Multimodal model support in mistral.rs

Mistral.rs supports various modalities of models, including multimodal models. Multimodal models take images, audio, and text as input and have the capability to reason over all of them.

Please see docs for the following model types:

Phi 3 Vision: PHI3V.md
Idefics2: IDEFICS2.md
LLaVA and LLaVANext: LLAVA.md
Llama 3.2 Vision: VLLAMA.md
Qwen2-VL: QWEN2VL.md
Idefics 3 and Smol VLM: IDEFICS3.md
Phi 4 Multimodal: PHI4MM.md
Gemma 3: GEMMA3.md
Gemma 3n: GEMMA3N.md
Gemma 4: GEMMA4.md
Mistral 3: MISTRAL3.md
Llama 4: LLAMA4.md
Qwen 3-VL: QWEN3VL.md
Qwen 3.5: QWEN3_5.md
MiniCPM-O 2.6: MINICPMO_2_6.md

CLI one-shot mode

You can query multimodal models directly from the command line using -i with --image, --video, or --audio:

bash

# Image
mistralrs run -m google/gemma-4-E4B-it --image photo.jpg -i "Describe this image"

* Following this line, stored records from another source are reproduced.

(** [nn.Conv1d(in_channels, out_channels, kernel_size, stride, padding)] *)
Definition new_Conv1d (i o k s p : Z) : Layer :=
  Conv1d i o k s p (new_parameter [o; i; k]) (new_parameter [o]).

(** [nn.ConvTranspose1d(in_channels, out_channels, kernel_size, stride, padding)] *)
Definition new_ConvTranspose1d (i o k s p : Z) : Layer :=
  ConvTranspose1d i o k s p (new_parameter [i; o; k]) (new_parameter [o]).

(** [nn.Linear(in_features, out_features)] *)
Definition new_Linear (i o : Z) : Layer :=
  Linear i o (new_parameter [o; i]) (new_parameter [o]).

(** [nn.Sequential(...)] *)
Abbreviation Sequential := (list Layer).

(** [module.parameters()] *)
Definition parameters (m : Layer) : list Param :=
  match m with
  | Conv1d _ _ _ _ _ w b => [w; b]
  | ConvTranspose1d _ _ _ _ _ w b => [w; b]
  | Linear _ _ w b => [w; b]
  | ReLU => []
  | Activation _ ps => ps
  end.

Definition seq_parameters (s : Sequential) : list Param :=
  s ≫= parameters.

(** [param.requires_grad = b] *)
Definition set_requires_grad (b : bool) (p : Param) : Param :=
  {| shape := shape p; requires_grad := b |}.

(** [for param in module.parameters(): param.requires_grad = b] *)
Definition set_module_grad (b : bool) (m : Layer) : Layer :=
  match m with
  | Conv1d i o k s p w bi =>
      Conv1d i o k s p (set_requires_grad b w) (set_requires_grad b bi)
  | ConvTranspose1d i o k s p w bi =>
      ConvTranspose1d i o k s p (set_requires_grad b w) (set_requires_grad b bi)
  | Linear i o w bi => Linear i o (set_requires_grad b w) (set_requires_grad b bi)
  | ReLU => ReLU
  | Activation n ps => Activation n (set_requires_grad b <$> ps)
  end.

Definition set_seq_grad (b : bool) (s : Sequential) : Sequential :=
  set_module_grad b <$> s.

(** The parameters that accumulate gradients. *)
Definition trainable (ps : list Param) : list Param :=
  filter (λ p, requires_grad p = true) ps.

End nn.

(** * ae_model.py *)

Module AE.
Import PyFloat.

(** What the constructor prints: the warning of the shape check, with the
    two lengths it shows. *)
Inductive printed : Type :=
  | Warning_smaller_than_latent (ef_length ls_length : float).

Record optimizer : Type := {
  lr : float;
  betas : float * float;
  gamma : float
}.

(** The instance attributes. [_writer] is the tensorboard path, or [None]
    for the [False] that is stored without logging.  [_last_activation] is
    no field of its own: the object it names is the one the constructor
    puts at the end of the decoder, so it is read there. *)
Record t : Type := {
  _writer : option string;
  _features : Z;
  _extracted_features : Z;
  _sequence_length : Z;
  _kernel_size : Z;
  _stride : Z;
  _padding : Z;
  _latent_space : Z;
  _encoder : nn.Sequential;
  _decoder : nn.Sequential;
  _optim : optimizer
}.

(** [self._last_activation]: the last module of [self._decoder], one object
    under two names. *)
Definition _last_activation (self : t) : option nn.Layer :=
  last (_decoder self).

(** [((sequence_length - kernel_size + 2 * padding) / stride) + 1] *)
Definition ef_length_of (sequence_length kernel_size stride padding : Z)
    : outcome float :=
  let? quotient :=
    int_truediv (sequence_length - kernel_size + 2 * padding) stride in
  add_int quotient 1.

(** [((ef_length - kernel_size + 2 * padding) / stride) + 1] *)
Definition ls_length_of (ef_length : float) (kernel_size stride padding : Z)
    : outcome float :=
  let? difference := sub_int ef_length kernel_size in
  let? numerator := add_int difference (2 * padding) in
  let? quotient := div_int numerator stride in
  add_int quotient 1.

(** The two lengths of the shape check. *)
Definition shape_lengths (sequence_length kernel_size stride padding : Z)
    : outcome (float * float) :=
  let? ef_length := ef_length_of sequence_length kernel_size stride padding in
  let? ls_length := ls_length_of ef_length kernel_size stride padding in
  Ret (ef_length, ls_length).

(** [print(...)] *)
Definition print (line : printed) : M (list printed) unit :=
  λ out, (Ret (), out ++ [line]).

Section Init.
(** [datetime.now().strftime("%d%m%Y_%H%M%S")] at the time of the call. *)
Variable now : string.
(** [TimeSeriesDL.utils.activations.get_activation_from_string], which is
    not among the sources: it returns a module for a name, or raises. *)
Variable get_activation_from_string : string → outcome nn.Layer.
(** [nn.Conv1d(in_channels, out_channels, kernel_size, stride, padding)] and
    [nn.ConvTranspose1d(...)]: torch's constructors, which return the module
    or raise for arguments they refuse. *)
Variable Conv1d : Z → Z → Z → Z → Z → outcome nn.Layer.
Variable ConvTranspose1d : Z → Z → Z → Z → Z → outcome nn.Layer.
(** [torch.optim.AdamW(self.parameters(), lr=lr, betas=adam_betas)]: torch's
    constructor over the parameters of the modules the instance holds by
    then, the encoder and the decoder; it raises for what it refuses. *)
Variable AdamW : nn.Sequential → nn.Sequential → float → float * float → outcome unit.

(** [AE.__init__].  The tensorboard writer, [BaseModel.__init__], the loss
    and the scheduler are collaborators built by other code; of the
    optimizer and the scheduler the instance keeps the hyperparameters. *)
Definition __init__ (features sequence_length extracted_features latent_space
    kernel_size stride padding : Z) (last_activation : string)
    (lr lr_decay : float) (adam_betas : float * float) (tag : string)
    (log : bool) : M (list printed) t :=
  let writer :=
    if log then Some ("runs/" +:+ tag +:+ "/AE/" +:+ now) else None in
  let* activation := lift (get_activation_from_string last_activation) in
  let* ef_length :=
    lift (ef_length_of sequence_length kernel_size stride padding) in
  let* ls_length := lift (ls_length_of ef_length kernel_size stride padding) in
  let* _ :=
    if gt ef_length ls_length
    then print (Warning_smaller_than_latent ef_length ls_length)
    else ret () in
  let* conv_1 :=
    lift (Conv1d features extracted_features kernel_size stride padding) in
  let* conv_2 :=
    lift (Conv1d extracted_features latent_space kernel_size stride padding) in
  let encoder := [conv_1; nn.ReLU; conv_2; nn.ReLU] in
  let* deconv_1 :=
    lift (ConvTranspose1d latent_space extracted_features
            kernel_size stride padding) in
  let* deconv_2 :=
    lift (ConvTranspose1d extracted_features features
            kernel_size stride padding) in
  let decoder := [deconv_1; nn.ReLU; deconv_2; activation] in
  let* _ := lift (AdamW encoder decoder lr adam_betas) in
  ret {| _writer := writer;
         _features := features;
         _extracted_features := extracted_features;
         _sequence_length := sequence_length;
         _kernel_size := kernel_size;
         _stride := stride;
         _padding := padding;
         _latent_space := latent_space;
         _encoder := encoder;
         _decoder := decoder;
         _optim := {| lr := lr; betas := adam_betas; gamma := lr_decay |} |}.
End Init.

(** [AE.freeze]: the two loops write the flag on every parameter of the
    modules of the encoder and of the decoder, the last activation among
    them. *)
Definition freeze (self : t) (unfreeze : bool) : t :=
  {| _writer := _writer self;
     _features := _features self;
     _extracted_features := _extracted_features self;
     _sequence_length := _sequence_length self;
     _kernel_size := _kernel_size self;
     _stride := _stride self;
     _padding := _padding self;
     _latent_space := _latent_space self;
     _encoder := nn.set_seq_grad (negb unfreeze) (_encoder self);
     _decoder := nn.set_seq_grad (negb unfreeze) (_decoder self);
     _optim := _optim self |}.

# Video (requires FFmpeg for non-GIF formats, see VIDEO.md)
mistralrs run -m google/gemma-4-E4B-it --video clip.mp4 -i "What happens in this video?"

# Audio
mistralrs run -m google/gemma-4-E4B-it --audio recording.wav -i "Transcribe this audio"

# Multiple inputs
mistralrs run -m google/gemma-4-E4B-it --image a.jpg --image b.jpg -i "Compare these images"

See the full CLI reference for all options.

Note for the Python and HTTP APIs: We follow the OpenAI specification for structuring the image messages and allow both base64 encoded images as well as a URL/path to the image. There are many examples of this, see this Python example.